From the moment he joined the School of Fine Arts at Irvine in the fall of 1968, Holmes was its moral and intellectual center. He served as Chair of the Music Department (1972-74), Associate Dean (1974-77), and Dean (1980-81). A powerful department builder, in 1974 he recruited and appointed two brilliant young scholars, one of whom remains, the other gone on to an equally distinguished career. His service to the Irvine Academic Senate and the Universitywide Senate was legendary and continued even into his retirement. He was also the founding president of Irvine's Phi Beta Kappa chapter.

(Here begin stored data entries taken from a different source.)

(* ===== verification/QueueTail.v ===== *)
(** The [TAILQ_*] macros of [src/src/queue.h]: doubly linked lists with a pointer to
    their end, which can be run through in both directions.

    An element has the address of the pointer variable that points to it, the head the
    address of the last one, which is NULL. *)

From iris.proofmode Require Import proofmode.
From S2P Require Import Prelude SepLogic QueueSpec QueueChain.

(** ** The macros *)
Definition TAILQ_HEAD_INITIALIZER (head : addr) : list (place * word) :=
  [(First head, Elm None); (Last head, PlaceAt (First head))].

Definition TAILQ_INIT (head : addr) : code unit :=
  do! _ := write (First head) (Elm None) in
  write (Last head) (PlaceAt (First head)).

Definition TAILQ_INSERT_HEAD (head elm : addr) : code unit :=
  do! first := get_elm (First head) in
  do! _ := write (Next elm) (Elm first) in
  do! _ := match first with
           | Some first => write (Prev first) (PlaceAt (Next elm))
           | None => write (Last head) (PlaceAt (Next elm))
           end in
  do! _ := write (First head) (Elm (Some elm)) in
  write (Prev elm) (PlaceAt (First head)).

Definition TAILQ_INSERT_TAIL (head elm : addr) : code unit :=
  do! _ := write (Next elm) (Elm None) in
  do! last := get_place (Last head) in
  do! _ := write (Prev elm) (PlaceAt last) in
  do! last := get_place (Last head) in
  do! _ := write last (Elm (Some elm)) in
  write (Last head) (PlaceAt (Next elm)).

Definition TAILQ_INSERT_AFTER (head listelm elm : addr) : code unit :=
  do! next := get_elm (Next listelm) in
  do! _ := write (Next elm) (Elm next) in
  do! _ := match next with
           | Some next => write (Prev next) (PlaceAt (Next elm))
           | None => write (Last head) (PlaceAt (Next elm))
           end in
  do! _ := write (Next listelm) (Elm (Some elm)) in
  write (Prev elm) (PlaceAt (Next listelm)).

Definition TAILQ_INSERT_BEFORE (listelm elm : addr) : code unit :=
  do! prev := get_place (Prev listelm) in
  do! _ := write (Prev elm) (PlaceAt prev) in
  do! _ := write (Next elm) (Elm (Some listelm)) in
  do! prev := get_place (Prev listelm) in
  do! _ := write prev (Elm (Some elm)) in
  write (Prev listelm) (PlaceAt (Next elm)).

Definition TAILQ_REMOVE (head elm : addr) : code unit :=
  do! next := get_elm (Next elm) in
  do! prev := get_place (Prev elm) in
  do! _ := match next with
           | Some next => write (Prev next) (PlaceAt prev)
           | None => write (Last head) (PlaceAt prev)
           end in
  do! next := get_elm (Next elm) in
  do! prev := get_place (Prev elm) in
  write prev (Elm next).

Definition TAILQ_FIRST (head : addr) : code (option addr) := get_elm (First head).
Definition TAILQ_NEXT (elm : addr) : code (option addr) := get_elm (Next elm).
Definition TAILQ_EMPTY (head : addr) : code bool :=
  do! first := get_elm (First head) in
  ret (bool_decide (first = None)).

(** [((struct headname * )c)->tqh_last]: an entry of an element has its two fields in
    the same places as a head, so that the second word after the address of either's
    first field is its back pointer. *)
Definition tqh_last (c : place) : code place :=
  match c with
  | First head => get_place (Last head)
  | Next elm => get_place (Prev elm)
  | _ => undefined
  end.

Definition TAILQ_LAST (head : addr) : code (option addr) :=
  do! last := get_place (Last head) in
  do! last := tqh_last last in
  get_elm last.

Definition TAILQ_PREV (elm : addr) : code (option addr) :=
  do! prev := get_place (Prev elm) in
  do! prev := tqh_last prev in
  get_elm prev.

Definition TAILQ_FOREACH (head : addr) : code (list addr) :=
  for_each (get_elm (First head)) (fun var => get_elm (Next var)).

Definition TAILQ_FOREACH_REVERSE (head : addr) : code (list addr) :=
  for_each
    (do! last := get_place (Last head) in do! last := tqh_last last in get_elm last)
    (fun var => do! prev := get_place (Prev var) in do! prev := tqh_last prev in get_elm prev).

Definition tailq : Macros := {|
  has_last := true;
  has_prev := true;
  initializer := TAILQ_HEAD_INITIALIZER;
  init := TAILQ_INIT;
  change o :=
    match o with
    | InsertHead e => Some (fun a => TAILQ_INSERT_HEAD a e)
    | InsertTail e => Some (fun a => TAILQ_INSERT_TAIL a e)
    | InsertAfter x e => Some (fun a => TAILQ_INSERT_AFTER a x e)
    | InsertBefore x e => Some (fun _ => TAILQ_INSERT_BEFORE x e)
    | Remove e => Some (fun a => TAILQ_REMOVE a e)
    | RemoveHead => None
    end;
  look q :=
    match q with
    | IsEmpty => Some (fun a => answers Truth (TAILQ_EMPTY a))
    | AskFirst => Some (fun a => answers Found (TAILQ_FIRST a))
    | AskLast => Some (fun a => answers Found (TAILQ_LAST a))
    | AskNext x => Some (fun _ => answers Found (TAILQ_NEXT x))
    | AskPrev x => Some (fun _ => answers Found (TAILQ_PREV x))
    | Foreach => Some (fun a => answers Visited (TAILQ_FOREACH a))
    | ForeachReverse => Some (fun a => answers Visited (TAILQ_FOREACH_REVERSE a))
    | LoopNext _ | LoopPrev _ => None
    end
|}.

(** ** The lists *)
Section tailq_correct.
#[local] Existing Instance tailq.

Definition back (c : place) (e : addr) : hProp := (Prev e ↦ PlaceAt c)%I.
Notation chain2 := (chain back).

Definition tailq_last (a : addr) (l : list addr) : hProp := (Last a ↦ PlaceAt (end_of (First a) l))%I.
Definition tailq_rep (a : addr) (l : list addr) : hProp := (chain2 (First a) l ∗ tailq_last a l)%I.

(** An element, the pointer to it and the pointer back. *)
Lemma chain2_at c l1 x l2 :
  chain2 c (l1 ++ x :: l2) ⊣⊢
  segment back c l1 ∗ end_of c l1 ↦ Elm (Some x) ∗ Prev x ↦ PlaceAt (end_of c l1) ∗ chain2 (Next x) l2.
Proof. by rewrite chain_app. Qed.

Lemma chain2_cons c e l :
  chain2 c (e :: l) ⊣⊢
  c ↦ Elm (Some e) ∗ Prev e ↦ PlaceAt c ∗ Next e ↦ Elm (head l) ∗ rest back (Next e) l.
Proof. cbn [chain head]. by rewrite (chain_eq _ (Next e)). Qed.

(** Elements [l] that followed the place [c] follow [c']: the first one, or the head when
    there is none, gets the new address. *)
Lemma wp_repoint a c c' l1 l2 l (Q : unit -> hProp) :
  end_of (First a) l1 = end_of c l -> end_of (First a) l2 = end_of c' l ->
  rest back c l -∗ tailq_last a l1 -∗ (rest back c' l -∗ tailq_last a l2 -∗ Q tt) -∗
  wp (match head l with
      | Some e => write (Prev e) (PlaceAt c')
      | None => write (Last a) (PlaceAt c')
      end) Q.
Proof.
  unfold tailq_last. iIntros (-> ->) "Hr Hl HQ". destruct l as [|e l].
  - iApply (wp_write with "Hl"). iIntros "Hl". iApply ("HQ" with "Hr Hl").
  - iDestruct "Hr" as "[He Hr]". iApply (wp_write with "He"). iIntros "He".
    iApply ("HQ" with "[He Hr] Hl"). by iFrame "He".
Qed.

Lemma tailq_remove_spec a e l l' (Q : unit -> hProp) :
  apply (Remove e) l = Some l' ->
  tailq_rep a l -∗ (tailq_rep a l' -∗ unlinked (Some e) -∗ Q tt) -∗ wp (TAILQ_REMOVE a e) Q.
Proof.
  cbn. intros E. at_element E. iIntros "[Hc Hl] HQ". unfold TAILQ_REMOVE.
  rewrite chain2_at chain_eq. iDestruct "Hc" as "(Hs & Hc & Hp & Hn & Hr)".
  wp_load "Hn". wp_seq. iApply (wp_get_place with "Hp"). iIntros "Hp". wp_seq.
  iApply (wp_repoint a _ _ _ (l1 ++ l2) with "Hr Hl"); [by rewrite end_of_middle|by rewrite end_of_app|].
  iIntros "Hr Hl". wp_load "Hn". wp_seq. iApply (wp_get_place with "Hp"). iIntros "Hp".
  iApply (wp_write with "Hc"). iIntros "Hc". rewrite (any_of (Next e)) (any_of (Prev e)).
  iApply ("HQ" with "[Hs Hc Hr Hl]"); [|by iFrame "Hn Hp"].
  unfold tailq_rep. rewrite chain_app chain_eq. iFrame.
Qed.

Lemma tailq_change_spec o f a l l' (Q : unit -> hProp) :
  change o = Some f -> apply o l = Some l' ->
  tailq_rep a l -∗ unlinked (goes_in o) -∗ (tailq_rep a l' -∗ unlinked (gets_out o l) -∗ Q tt) -∗
  wp (f a) Q.
Proof.
  intros Ef E. destruct o as [e|e|x e|x e| |e]; try done; injection Ef as <-; cbn [goes_in gets_out].
  - injection E as <-. iIntros "[Hc Hl] (Hn & Hp & _) HQ". rewrite chain_eq. iDestruct "Hc" as "[Hf Hr]".
    unfold TAILQ_INSERT_HEAD. wp_load "Hf". wp_seq. wp_put "Hn". wp_seq.
    iApply (wp_repoint a _ _ _ (e :: l) with "Hr Hl"); [done|done|]. iIntros "Hr Hl".
    wp_seq. iApply (wp_write with "Hf"). iIntros "Hf". wp_put "Hp".
    iApply ("HQ" with "[Hf Hn Hp Hr Hl]"); [|done]. unfold tailq_rep. rewrite chain2_cons. iFrame.
  - injection E as <-. iIntros "[Hc Hl] (Hn & Hp & _) HQ". rewrite chain_end. iDestruct "Hc" as "[Hs Hend]".
    unfold TAILQ_INSERT_TAIL. wp_seq. wp_put "Hn". wp_seq. iApply (wp_get_place with "Hl"). iIntros "Hl".
    wp_seq. wp_put "Hp". wp_seq. iApply (wp_get_place with "Hl"). iIntros "Hl".
    wp_seq. iApply (wp_write with "Hend"). iIntros "Hend". iApply (wp_write with "Hl"). iIntros "Hl".
    iApply ("HQ" with "[Hs Hend Hn Hp Hl]"); [|done]. unfold tailq_rep, tailq_last.
    rewrite chain_snoc end_of_snoc. iFrame.
  - cbn in E. at_element E. iIntros "[Hc Hl] (Hn & Hp & _) HQ". rewrite chain_at (chain_eq _ (Next x)).
    iDestruct "Hc" as "(Hs & Hx & Hr)". unfold TAILQ_INSERT_AFTER. wp_load "Hx". wp_seq. wp_put "Hn". wp_seq.
    iApply (wp_repoint a _ _ _ (l1 ++ x :: e :: l2) with "Hr Hl"); [by rewrite end_of_middle..|].
    iIntros "Hr Hl". wp_seq. iApply (wp_write with "Hx"). iIntros "Hx". wp_put "Hp".
    iApply ("HQ" with "[Hs Hx Hn Hp Hr Hl]"); [|done]. unfold tailq_rep. rewrite chain_at chain2_cons. iFrame.
  - cbn in E. at_element E. iIntros "[Hc Hl] (Hn & Hp & _) HQ". rewrite chain2_at.
    iDestruct "Hc" as "(Hs & Hc & Hx & Hr)". unfold TAILQ_INSERT_BEFORE.
    wp_seq. iApply (wp_get_place with "Hx"). iIntros "Hx". wp_seq. wp_put "Hp". wp_seq. wp_put "Hn".
    wp_seq. iApply (wp_get_place with "Hx"). iIntros "Hx". wp_seq. iApply (wp_write with "Hc"). iIntros "Hc".
    iApply (wp_write with "Hx"). iIntros "Hx". iApply ("HQ" with "[Hs Hc Hx Hn Hp Hr Hl]"); [|done].
    unfold tailq_rep, tailq_last. rewrite chain2_at. rewrite !end_of_middle. cbn [chain end_of head]. iFrame.
  - iIntros "H _". by iApply tailq_remove_spec.
Qed.

(** *** Backwards *)

(** The trick: from the place that follows [l1], to the last element of [l1]. *)
Lemma wp_tailq_before a l1 l2 (Q : option addr -> hProp) :
  tailq_rep a (l1 ++ l2) -∗ (tailq_rep a (l1 ++ l2) -∗ Q (list.last l1)) -∗
  wp (do! c := tqh_last (end_of (First a) l1) in get_elm c) Q.
Proof.
  iIntros "[Hc Hl] HQ". wp_seq. destruct l1 as [|e l1 _] using rev_ind; cbn [tqh_last end_of].
  - iApply (wp_get_place with "Hl"). iIntros "Hl". rewrite chain_end. iDestruct "Hc" as "[Hs Hend]".
    iApply (wp_get_elm with "Hend"). iIntros "Hend". iApply "HQ". unfold tailq_rep. rewrite chain_end. iFrame.
  - rewrite end_of_snoc -app_assoc. cbn [tqh_last app]. rewrite chain2_at.
    iDestruct "Hc" as "(Hs & Hc & Hp & Hr)". iApply (wp_get_place with "Hp"). iIntros "Hp".
    iApply (wp_get_elm with "Hc"). iIntros "Hc". rewrite last_snoc. iApply "HQ". unfold tailq_rep.
    rewrite chain2_at. iFrame.
Qed.

Lemma wp_tailq_last a l (Q : option addr -> hProp) :
  tailq_rep a l -∗ (tailq_rep a l -∗ Q (list.last l)) -∗ wp (TAILQ_LAST a) Q.
Proof.
  iIntros "[Hc Hl] HQ". unfold TAILQ_LAST. wp_seq. iApply (wp_get_place with "Hl"). iIntros "Hl".
  rewrite -{1 2 3}(app_nil_r l). iApply (wp_tailq_before a l [] with "[Hc Hl]"); [iFrame|].
  - unfold tailq_last. by rewrite app_nil_r.
  - by rewrite app_nil_r.
Qed.

Lemma wp_tailq_prev a l1 x l2 (Q : option addr -> hProp) :
  tailq_rep a (l1 ++ x :: l2) -∗ (tailq_rep a (l1 ++ x :: l2) -∗ Q (list.last l1)) -∗
  wp (TAILQ_PREV x) Q.
Proof.
  iIntros "[Hc Hl] HQ". unfold TAILQ_PREV. wp_seq. rewrite chain2_at.
  iDestruct "Hc" as "(Hs & Hc & Hp & Hr)". iApply (wp_get_place with "Hp"). iIntros "Hp".
  iApply (wp_tailq_before a l1 (x :: l2) with "[Hs Hc Hp Hr Hl] HQ"). unfold tailq_rep. rewrite chain2_at. iFrame.
Qed.

Lemma tailq_blocks a l : tailq_rep a l ⊢ blocks (length l).
Proof. rewrite -(Nat.add_0_r (length l)). apply blocks_sep; [apply chain_blocks|apply blocks_none]. Qed.

Lemma tailq_first a l (Q : option addr -> hProp) :
  tailq_rep a l -∗ (tailq_rep a l -∗ Q (head l)) -∗ wp (get_elm (First a)) Q.
Proof. iIntros "[Hc Hl] HQ". iApply (wp_chain_first with "Hc"). iIntros "Hc". iApply "HQ". iFrame. Qed.

Lemma tailq_next a l1 x l2 (Q : option addr -> hProp) :
  tailq_rep a (l1 ++ x :: l2) -∗ (tailq_rep a (l1 ++ x :: l2) -∗ Q (head l2)) -∗
  wp (get_elm (Next x)) Q.
Proof. iIntros "[Hc Hl] HQ". iApply (wp_chain_next with "Hc"). iIntros "Hc". iApply "HQ". iFrame. Qed.

Lemma tailq_foreach_reverse a l (Q : list addr -> hProp) :
  tailq_rep a l -∗ (tailq_rep a l -∗ Q (reverse l)) -∗ wp (TAILQ_FOREACH_REVERSE a) Q.
Proof.
  apply wp_for_each.
  - rewrite length_reverse. apply tailq_blocks.
  - intros Q'. rewrite head_reverse. apply wp_tailq_last.
  - intros l1 e l2 Q' Hl. assert (l = reverse l2 ++ e :: reverse l1) as ->.
    { by rewrite -(reverse_involutive l) Hl reverse_app reverse_cons -app_assoc. }
    rewrite -last_reverse. apply wp_tailq_prev.
Qed.

Lemma tailq_look_spec q f a l r (Q : answer -> hProp) :
  look q = Some f -> consult q l = Some r -> tailq_rep a l -∗ (tailq_rep a l -∗ Q r) -∗ wp (f a) Q.
Proof.
  intros Ef E. destruct q as [| | |x|x|x|x| |]; try done; injection Ef as <-; iIntros "H HQ";
    iApply wp_answers; cbn in E.
  - injection E as <-. unfold TAILQ_EMPTY. wp_seq. iApply (tailq_first with "H"). iIntros "H".
    iApply wp_ret. destruct l; by iApply "HQ".
  - injection E as <-. by iApply (tailq_first with "H").
  - injection E as <-. by iApply (wp_tailq_last with "H").
  - at_element E. by iApply (tailq_next with "H").
  - at_element E. by iApply (wp_tailq_prev with "H").
  - injection E as <-. iApply (wp_for_each with "H HQ"); [apply tailq_blocks|apply tailq_first|].
    intros l1 e l2 Q' ->. apply tailq_next.
  - injection E as <-. by iApply (tailq_foreach_reverse with "H").
Qed.

#[export] Instance tailq_ok : Correct tailq.
Proof.
  refine {| rep := tailq_rep; change_spec := tailq_change_spec; look_spec := tailq_look_spec |}; [done|..].
  { iIntros (a) "(H & Hl & _)". unfold tailq_rep. cbn. by iFrame. }
  iIntros (a Q) "(Hf & Hl & _) HQ". cbn [init tailq]. unfold TAILQ_INIT. wp_seq. wp_put "Hf". wp_put "Hl".
  iApply "HQ". unfold tailq_rep. cbn. by iFrame.
Defined.
End tailq_correct.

Junior and senior faculty members of his own and other departments revered him for his mentoring and for his sound advice. Both his modesty and his organizational capacities were exemplified in a two-day conference which, virtually single-handedly, he meticulously arranged for the present writer in April 1999.
Although by then he was suffering mightily, two months later he was still able to attend a splendid concert of operatic arias and instrumental arrangements offered him by a grateful department, at which the Vice Chancellor and a former Dean extolled his outstanding contributions to the life of our campus. And not least, generations of grateful students, inspired by his extraordinary teaching abilities and his scholarship, had written moving testimonials to these qualities.
He served the American Musicological Society long and well--as its Reviews Editor (1968-72), twice elected to its Council (1976-79; 1991-94), and as member and chair of the Einstein Award Committee (1989-92). Our profession has lost a major scholar and distinguished teacher, and his family and friends, a steadfast, caring, and warm-hearted person. Typical of the man was his clearly expressed desire for neither funeral nor memorial. Thus, on November 13, in the pleasant setting of a Laguna art gallery, well over 100 invited friends, family members, colleagues, and students, attended an elegant cocktail party, pursuant to his wishes not to memorialize him, but instead joyously to celebrate these relationships.